## [Work task]
Using the entries that follow, write out the line containing "A pool gives", the line containing "Definition to_nanoseconds (minutes", and every line between them, exactly and nothing else.

[Stored items]
___
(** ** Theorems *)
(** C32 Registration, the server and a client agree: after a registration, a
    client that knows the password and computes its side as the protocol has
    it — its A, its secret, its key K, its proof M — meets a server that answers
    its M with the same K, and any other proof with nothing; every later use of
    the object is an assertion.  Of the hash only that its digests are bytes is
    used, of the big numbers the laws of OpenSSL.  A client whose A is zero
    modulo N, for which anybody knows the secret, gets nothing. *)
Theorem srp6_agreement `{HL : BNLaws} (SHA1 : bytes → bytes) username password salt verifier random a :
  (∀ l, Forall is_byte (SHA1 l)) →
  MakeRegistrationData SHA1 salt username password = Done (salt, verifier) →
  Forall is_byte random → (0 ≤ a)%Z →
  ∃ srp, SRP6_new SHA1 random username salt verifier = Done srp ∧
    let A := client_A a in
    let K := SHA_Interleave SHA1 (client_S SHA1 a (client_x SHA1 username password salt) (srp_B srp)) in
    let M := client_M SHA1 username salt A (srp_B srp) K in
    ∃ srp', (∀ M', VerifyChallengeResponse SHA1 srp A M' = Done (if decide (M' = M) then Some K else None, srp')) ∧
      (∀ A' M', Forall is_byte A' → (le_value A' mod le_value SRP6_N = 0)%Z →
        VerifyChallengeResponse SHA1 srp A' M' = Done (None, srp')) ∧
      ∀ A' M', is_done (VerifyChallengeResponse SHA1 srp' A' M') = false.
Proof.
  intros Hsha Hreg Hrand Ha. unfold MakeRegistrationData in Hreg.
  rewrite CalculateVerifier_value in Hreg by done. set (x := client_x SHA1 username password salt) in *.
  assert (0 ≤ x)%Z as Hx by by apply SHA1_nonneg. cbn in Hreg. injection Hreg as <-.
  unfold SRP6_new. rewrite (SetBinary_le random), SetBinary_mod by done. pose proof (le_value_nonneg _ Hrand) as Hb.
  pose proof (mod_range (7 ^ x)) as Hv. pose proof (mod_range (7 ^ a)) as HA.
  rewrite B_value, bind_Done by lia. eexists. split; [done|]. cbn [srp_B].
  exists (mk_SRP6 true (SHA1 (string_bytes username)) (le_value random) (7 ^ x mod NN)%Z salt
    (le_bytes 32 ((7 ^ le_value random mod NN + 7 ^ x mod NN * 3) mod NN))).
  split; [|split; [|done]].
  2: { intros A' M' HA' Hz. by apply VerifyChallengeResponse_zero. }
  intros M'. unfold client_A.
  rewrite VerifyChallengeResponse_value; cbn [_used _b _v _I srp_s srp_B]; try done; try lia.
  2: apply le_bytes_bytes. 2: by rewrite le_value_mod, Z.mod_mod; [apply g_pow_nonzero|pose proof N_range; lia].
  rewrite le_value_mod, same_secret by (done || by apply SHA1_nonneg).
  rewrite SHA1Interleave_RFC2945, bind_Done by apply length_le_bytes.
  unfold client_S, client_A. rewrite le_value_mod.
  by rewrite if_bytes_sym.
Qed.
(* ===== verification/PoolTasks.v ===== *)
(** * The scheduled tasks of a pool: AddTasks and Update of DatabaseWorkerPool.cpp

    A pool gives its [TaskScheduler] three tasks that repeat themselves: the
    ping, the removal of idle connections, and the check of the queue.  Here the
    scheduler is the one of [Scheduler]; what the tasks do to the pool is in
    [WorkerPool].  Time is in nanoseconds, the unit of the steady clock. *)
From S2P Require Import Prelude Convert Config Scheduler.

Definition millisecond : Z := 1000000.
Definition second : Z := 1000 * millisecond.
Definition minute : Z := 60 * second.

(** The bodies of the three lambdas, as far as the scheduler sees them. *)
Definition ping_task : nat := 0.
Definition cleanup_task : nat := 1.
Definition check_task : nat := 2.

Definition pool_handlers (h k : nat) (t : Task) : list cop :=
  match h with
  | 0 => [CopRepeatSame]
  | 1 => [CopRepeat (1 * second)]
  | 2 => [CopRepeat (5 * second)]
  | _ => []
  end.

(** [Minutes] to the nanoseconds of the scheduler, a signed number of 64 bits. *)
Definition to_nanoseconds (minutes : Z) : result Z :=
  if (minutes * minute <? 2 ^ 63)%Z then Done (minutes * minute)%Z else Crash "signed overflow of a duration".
___
## [Expected answer]
    A pool gives its [TaskScheduler] three tasks that repeat themselves: the
    ping, the removal of idle connections, and the check of the queue.  Here the
    scheduler is the one of [Scheduler]; what the tasks do to the pool is in
    [WorkerPool].  Time is in nanoseconds, the unit of the steady clock. *)
From S2P Require Import Prelude Convert Config Scheduler.

Definition millisecond : Z := 1000000.
Definition second : Z := 1000 * millisecond.
Definition minute : Z := 60 * second.

(** The bodies of the three lambdas, as far as the scheduler sees them. *)
Definition ping_task : nat := 0.
Definition cleanup_task : nat := 1.
Definition check_task : nat := 2.

Definition pool_handlers (h k : nat) (t : Task) : list cop :=
  match h with
  | 0 => [CopRepeatSame]
  | 1 => [CopRepeat (1 * second)]
  | 2 => [CopRepeat (5 * second)]
  | _ => []
  end.

(** [Minutes] to the nanoseconds of the scheduler, a signed number of 64 bits. *)
Definition to_nanoseconds (minutes : Z) : result Z :=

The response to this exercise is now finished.